> Action item
Repeat exactly the lines of the entries below from the one with "c)))) in Heq." through the one with "destruct (Z.ltb_spec i", both ends included, and nothing else.

++++ Dataset extract ++++

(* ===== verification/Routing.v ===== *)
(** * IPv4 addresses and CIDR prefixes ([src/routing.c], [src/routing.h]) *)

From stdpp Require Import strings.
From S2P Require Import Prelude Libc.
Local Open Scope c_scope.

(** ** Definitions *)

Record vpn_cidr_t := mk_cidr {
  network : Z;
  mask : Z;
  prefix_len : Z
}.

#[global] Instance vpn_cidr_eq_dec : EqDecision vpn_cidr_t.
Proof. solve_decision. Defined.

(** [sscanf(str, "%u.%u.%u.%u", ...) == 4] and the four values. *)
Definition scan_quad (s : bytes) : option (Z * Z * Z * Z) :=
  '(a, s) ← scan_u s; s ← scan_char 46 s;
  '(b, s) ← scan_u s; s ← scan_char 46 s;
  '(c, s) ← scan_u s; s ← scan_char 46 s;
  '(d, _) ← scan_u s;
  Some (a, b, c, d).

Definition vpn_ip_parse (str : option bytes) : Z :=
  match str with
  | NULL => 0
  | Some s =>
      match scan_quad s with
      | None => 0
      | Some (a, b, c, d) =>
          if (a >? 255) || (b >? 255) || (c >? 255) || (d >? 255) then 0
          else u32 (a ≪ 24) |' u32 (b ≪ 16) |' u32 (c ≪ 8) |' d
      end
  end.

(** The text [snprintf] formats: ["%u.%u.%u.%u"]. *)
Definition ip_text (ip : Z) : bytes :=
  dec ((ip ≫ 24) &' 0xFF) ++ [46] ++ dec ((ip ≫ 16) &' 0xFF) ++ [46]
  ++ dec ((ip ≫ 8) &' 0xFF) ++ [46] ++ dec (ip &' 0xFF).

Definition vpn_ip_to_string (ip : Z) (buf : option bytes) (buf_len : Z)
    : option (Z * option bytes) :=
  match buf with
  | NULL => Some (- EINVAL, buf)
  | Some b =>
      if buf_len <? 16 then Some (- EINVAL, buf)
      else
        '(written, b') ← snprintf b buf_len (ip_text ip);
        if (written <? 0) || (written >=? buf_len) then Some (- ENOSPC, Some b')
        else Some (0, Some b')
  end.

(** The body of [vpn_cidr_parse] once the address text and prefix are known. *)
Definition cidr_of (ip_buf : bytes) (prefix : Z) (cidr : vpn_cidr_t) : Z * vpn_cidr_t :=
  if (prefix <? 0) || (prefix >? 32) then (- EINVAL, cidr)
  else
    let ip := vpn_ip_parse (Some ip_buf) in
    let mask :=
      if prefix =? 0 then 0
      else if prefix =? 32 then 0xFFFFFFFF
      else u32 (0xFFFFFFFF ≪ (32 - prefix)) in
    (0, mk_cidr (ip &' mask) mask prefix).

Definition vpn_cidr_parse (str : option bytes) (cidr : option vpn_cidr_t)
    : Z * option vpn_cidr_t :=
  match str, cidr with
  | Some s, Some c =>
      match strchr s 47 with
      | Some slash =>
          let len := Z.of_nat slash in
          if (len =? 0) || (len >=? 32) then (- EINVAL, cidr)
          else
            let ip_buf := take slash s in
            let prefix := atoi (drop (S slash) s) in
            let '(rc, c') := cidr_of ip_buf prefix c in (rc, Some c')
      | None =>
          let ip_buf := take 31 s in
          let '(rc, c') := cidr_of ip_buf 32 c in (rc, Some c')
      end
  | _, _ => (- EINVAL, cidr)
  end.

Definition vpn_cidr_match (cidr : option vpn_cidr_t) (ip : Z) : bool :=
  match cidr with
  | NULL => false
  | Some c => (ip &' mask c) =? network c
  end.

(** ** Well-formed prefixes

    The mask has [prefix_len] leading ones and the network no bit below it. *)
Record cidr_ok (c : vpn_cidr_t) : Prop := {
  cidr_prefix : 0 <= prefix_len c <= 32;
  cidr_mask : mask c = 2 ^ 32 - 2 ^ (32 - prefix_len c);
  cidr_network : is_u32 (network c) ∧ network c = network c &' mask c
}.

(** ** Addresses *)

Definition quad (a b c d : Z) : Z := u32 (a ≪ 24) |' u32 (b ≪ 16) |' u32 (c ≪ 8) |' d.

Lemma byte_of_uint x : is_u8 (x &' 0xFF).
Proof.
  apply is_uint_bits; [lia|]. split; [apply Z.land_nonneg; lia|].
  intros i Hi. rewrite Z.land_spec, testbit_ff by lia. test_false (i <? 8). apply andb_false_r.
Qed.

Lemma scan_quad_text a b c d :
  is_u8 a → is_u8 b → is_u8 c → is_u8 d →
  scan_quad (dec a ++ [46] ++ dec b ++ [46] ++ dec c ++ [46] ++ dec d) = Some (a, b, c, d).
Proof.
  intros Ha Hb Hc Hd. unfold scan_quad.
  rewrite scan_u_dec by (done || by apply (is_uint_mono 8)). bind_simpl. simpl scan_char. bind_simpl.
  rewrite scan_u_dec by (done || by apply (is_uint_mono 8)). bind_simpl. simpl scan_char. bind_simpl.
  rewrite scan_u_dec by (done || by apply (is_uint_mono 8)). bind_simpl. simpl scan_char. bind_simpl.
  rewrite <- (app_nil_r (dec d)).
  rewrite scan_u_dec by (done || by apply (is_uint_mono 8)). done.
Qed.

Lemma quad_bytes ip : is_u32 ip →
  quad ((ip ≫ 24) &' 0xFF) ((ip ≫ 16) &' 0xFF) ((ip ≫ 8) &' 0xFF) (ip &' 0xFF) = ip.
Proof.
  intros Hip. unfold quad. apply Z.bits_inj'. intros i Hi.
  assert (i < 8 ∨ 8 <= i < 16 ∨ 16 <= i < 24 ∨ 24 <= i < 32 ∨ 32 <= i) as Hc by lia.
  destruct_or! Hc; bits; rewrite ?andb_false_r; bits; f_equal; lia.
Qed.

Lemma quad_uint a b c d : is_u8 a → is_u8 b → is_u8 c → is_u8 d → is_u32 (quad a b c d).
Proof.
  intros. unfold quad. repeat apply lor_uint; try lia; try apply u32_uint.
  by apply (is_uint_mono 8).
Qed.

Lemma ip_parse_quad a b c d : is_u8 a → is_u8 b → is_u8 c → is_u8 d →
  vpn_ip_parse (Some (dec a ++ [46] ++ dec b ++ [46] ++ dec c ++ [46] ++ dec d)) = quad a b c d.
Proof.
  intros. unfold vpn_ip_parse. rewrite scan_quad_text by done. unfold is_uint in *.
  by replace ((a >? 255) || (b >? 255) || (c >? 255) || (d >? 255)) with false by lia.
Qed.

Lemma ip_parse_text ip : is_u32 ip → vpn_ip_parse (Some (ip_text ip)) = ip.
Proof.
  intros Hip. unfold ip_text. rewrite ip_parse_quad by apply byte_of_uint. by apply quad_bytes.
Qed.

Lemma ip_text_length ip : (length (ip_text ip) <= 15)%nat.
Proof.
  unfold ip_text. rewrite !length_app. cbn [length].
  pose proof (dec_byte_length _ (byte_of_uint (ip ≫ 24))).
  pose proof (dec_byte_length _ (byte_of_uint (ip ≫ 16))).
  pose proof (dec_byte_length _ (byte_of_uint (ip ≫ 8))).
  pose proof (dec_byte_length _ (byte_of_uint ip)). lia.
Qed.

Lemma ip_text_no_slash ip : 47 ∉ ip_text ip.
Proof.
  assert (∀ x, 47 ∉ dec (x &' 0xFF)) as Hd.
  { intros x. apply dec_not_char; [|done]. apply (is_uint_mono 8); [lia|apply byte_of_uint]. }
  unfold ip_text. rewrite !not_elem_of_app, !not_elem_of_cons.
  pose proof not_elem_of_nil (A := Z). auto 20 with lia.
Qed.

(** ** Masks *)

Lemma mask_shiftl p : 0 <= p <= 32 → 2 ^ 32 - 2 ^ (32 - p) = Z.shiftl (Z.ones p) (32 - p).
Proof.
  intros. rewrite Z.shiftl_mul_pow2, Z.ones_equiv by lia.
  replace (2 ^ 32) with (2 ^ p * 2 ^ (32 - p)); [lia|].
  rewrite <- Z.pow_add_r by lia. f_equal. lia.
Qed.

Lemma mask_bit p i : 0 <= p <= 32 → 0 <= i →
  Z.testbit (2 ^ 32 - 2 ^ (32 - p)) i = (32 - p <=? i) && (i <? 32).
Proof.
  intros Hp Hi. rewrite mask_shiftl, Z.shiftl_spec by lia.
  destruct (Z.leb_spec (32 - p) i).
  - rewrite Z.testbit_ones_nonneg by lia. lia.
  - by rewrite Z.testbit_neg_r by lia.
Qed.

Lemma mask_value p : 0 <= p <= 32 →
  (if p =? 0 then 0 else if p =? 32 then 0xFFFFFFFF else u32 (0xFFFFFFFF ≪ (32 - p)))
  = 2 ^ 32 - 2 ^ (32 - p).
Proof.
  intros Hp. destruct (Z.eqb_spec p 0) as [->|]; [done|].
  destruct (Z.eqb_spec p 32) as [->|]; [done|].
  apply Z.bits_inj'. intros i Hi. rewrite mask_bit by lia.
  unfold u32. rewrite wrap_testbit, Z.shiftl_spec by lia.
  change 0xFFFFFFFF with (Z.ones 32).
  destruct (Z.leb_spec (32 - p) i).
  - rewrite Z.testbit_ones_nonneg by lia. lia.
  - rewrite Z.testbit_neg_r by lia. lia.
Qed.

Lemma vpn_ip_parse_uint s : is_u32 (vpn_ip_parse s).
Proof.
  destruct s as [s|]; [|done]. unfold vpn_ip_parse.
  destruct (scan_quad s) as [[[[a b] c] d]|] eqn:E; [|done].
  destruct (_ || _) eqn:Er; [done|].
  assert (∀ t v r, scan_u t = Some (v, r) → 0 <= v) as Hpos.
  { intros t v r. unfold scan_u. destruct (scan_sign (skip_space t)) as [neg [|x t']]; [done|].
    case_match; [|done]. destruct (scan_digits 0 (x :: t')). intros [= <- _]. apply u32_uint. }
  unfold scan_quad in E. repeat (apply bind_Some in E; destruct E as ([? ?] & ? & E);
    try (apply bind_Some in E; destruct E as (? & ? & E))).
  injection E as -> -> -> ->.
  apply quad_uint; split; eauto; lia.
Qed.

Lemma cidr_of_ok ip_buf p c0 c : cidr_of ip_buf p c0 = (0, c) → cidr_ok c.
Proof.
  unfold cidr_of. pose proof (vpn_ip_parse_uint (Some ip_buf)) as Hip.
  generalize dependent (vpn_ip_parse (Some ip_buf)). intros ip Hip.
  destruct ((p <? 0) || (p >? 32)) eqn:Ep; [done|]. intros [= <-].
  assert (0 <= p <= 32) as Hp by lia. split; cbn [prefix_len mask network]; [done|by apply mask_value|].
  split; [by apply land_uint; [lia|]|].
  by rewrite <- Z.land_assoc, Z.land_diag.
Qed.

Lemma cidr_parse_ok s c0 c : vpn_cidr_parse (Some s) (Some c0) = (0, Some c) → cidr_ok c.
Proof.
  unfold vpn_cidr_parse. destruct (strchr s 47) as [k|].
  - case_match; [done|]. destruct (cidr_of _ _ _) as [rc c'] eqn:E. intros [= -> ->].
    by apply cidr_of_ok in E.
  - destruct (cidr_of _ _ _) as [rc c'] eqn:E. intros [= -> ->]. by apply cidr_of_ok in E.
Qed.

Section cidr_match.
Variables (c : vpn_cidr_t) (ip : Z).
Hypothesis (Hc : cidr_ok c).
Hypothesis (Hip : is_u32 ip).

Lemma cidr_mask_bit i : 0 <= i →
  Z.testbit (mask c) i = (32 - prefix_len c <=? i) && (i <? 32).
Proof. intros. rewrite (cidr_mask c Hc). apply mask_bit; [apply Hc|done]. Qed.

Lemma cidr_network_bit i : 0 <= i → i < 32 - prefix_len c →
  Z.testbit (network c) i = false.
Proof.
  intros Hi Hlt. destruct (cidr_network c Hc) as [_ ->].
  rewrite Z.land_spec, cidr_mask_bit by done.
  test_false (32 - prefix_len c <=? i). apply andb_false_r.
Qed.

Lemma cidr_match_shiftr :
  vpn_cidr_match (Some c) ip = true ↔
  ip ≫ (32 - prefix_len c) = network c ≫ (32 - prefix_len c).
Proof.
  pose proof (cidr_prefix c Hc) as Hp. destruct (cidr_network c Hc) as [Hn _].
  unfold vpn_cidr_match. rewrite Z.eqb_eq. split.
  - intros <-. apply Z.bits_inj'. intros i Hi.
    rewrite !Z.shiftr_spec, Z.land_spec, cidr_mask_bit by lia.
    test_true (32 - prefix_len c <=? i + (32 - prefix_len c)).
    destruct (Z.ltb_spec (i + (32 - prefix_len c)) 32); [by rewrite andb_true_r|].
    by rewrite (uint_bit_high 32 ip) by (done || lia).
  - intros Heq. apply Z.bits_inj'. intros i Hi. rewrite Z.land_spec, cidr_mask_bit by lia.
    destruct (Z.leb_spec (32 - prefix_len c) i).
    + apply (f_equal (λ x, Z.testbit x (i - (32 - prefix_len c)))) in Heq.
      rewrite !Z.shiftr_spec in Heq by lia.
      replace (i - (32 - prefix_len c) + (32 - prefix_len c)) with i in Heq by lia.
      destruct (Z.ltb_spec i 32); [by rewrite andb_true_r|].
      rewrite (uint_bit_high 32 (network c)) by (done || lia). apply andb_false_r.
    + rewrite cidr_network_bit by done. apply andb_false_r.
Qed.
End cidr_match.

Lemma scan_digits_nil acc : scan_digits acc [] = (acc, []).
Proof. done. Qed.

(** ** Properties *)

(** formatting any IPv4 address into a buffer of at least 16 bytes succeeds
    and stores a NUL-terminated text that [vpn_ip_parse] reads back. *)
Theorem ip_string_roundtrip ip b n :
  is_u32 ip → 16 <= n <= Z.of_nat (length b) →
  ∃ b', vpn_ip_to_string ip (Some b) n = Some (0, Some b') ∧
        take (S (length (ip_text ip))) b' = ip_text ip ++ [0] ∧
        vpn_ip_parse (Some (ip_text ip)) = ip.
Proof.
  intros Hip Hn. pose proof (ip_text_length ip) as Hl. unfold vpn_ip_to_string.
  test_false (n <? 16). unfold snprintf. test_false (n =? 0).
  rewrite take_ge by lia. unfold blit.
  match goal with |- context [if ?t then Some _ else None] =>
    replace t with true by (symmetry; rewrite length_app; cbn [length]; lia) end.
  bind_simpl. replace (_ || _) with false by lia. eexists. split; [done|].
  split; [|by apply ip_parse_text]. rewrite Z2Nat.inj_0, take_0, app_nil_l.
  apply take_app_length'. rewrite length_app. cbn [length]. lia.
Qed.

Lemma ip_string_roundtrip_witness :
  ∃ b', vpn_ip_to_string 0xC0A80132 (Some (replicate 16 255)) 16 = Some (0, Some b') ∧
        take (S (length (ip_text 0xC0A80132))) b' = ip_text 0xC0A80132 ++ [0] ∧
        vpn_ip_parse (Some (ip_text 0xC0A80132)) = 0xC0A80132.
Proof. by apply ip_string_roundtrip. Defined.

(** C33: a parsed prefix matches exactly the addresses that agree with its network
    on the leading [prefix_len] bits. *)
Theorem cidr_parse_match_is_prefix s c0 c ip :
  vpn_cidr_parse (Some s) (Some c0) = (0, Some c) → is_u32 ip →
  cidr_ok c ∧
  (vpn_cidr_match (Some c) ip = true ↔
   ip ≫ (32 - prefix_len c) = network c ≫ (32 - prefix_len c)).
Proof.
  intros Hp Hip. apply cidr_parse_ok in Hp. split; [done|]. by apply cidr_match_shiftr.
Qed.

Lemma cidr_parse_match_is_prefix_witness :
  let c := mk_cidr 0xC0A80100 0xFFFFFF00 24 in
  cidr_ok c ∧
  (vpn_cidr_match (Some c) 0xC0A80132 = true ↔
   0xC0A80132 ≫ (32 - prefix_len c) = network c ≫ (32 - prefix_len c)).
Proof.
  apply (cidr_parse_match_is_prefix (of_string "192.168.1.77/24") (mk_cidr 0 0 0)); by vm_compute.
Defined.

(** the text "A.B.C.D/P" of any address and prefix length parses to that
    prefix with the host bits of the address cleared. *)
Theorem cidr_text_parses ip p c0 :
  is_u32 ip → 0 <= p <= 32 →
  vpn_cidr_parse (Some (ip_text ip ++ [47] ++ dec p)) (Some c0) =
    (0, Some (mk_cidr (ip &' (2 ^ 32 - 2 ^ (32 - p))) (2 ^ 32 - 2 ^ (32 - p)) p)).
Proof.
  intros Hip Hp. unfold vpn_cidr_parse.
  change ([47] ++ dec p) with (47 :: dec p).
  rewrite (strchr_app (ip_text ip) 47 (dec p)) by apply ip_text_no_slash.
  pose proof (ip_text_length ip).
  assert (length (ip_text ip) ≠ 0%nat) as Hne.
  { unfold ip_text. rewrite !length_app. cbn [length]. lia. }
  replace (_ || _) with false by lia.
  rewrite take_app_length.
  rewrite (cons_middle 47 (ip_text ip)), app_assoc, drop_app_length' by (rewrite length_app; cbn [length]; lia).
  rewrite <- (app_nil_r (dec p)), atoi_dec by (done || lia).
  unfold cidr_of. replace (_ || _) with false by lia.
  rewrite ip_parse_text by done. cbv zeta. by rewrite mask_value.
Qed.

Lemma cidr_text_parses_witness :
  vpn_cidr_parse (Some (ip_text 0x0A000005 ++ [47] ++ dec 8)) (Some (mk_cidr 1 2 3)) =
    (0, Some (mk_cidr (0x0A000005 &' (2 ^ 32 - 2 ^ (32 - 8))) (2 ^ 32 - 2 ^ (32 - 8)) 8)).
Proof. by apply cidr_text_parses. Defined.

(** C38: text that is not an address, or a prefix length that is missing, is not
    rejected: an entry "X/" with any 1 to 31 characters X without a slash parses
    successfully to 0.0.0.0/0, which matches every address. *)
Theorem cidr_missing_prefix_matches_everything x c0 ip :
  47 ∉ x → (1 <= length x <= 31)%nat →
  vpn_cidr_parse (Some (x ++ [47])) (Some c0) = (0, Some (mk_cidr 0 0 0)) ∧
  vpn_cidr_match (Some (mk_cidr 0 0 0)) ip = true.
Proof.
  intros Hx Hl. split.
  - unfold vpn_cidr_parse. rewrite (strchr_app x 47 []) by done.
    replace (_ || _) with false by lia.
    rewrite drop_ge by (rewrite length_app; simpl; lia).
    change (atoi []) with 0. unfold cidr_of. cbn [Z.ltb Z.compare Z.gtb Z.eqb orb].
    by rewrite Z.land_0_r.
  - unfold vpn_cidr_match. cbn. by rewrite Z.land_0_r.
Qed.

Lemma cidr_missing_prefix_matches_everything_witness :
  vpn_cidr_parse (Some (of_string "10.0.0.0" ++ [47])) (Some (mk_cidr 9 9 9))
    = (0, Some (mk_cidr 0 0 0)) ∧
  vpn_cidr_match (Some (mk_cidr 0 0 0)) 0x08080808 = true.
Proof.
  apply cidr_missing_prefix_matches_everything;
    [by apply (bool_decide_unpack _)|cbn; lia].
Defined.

++++

> Output
    + apply (f_equal (λ x, Z.testbit x (i - (32 - prefix_len c)))) in Heq.
      rewrite !Z.shiftr_spec in Heq by lia.
      replace (i - (32 - prefix_len c) + (32 - prefix_len c)) with i in Heq by lia.
      destruct (Z.ltb_spec i 32); [by rewrite andb_true_r|].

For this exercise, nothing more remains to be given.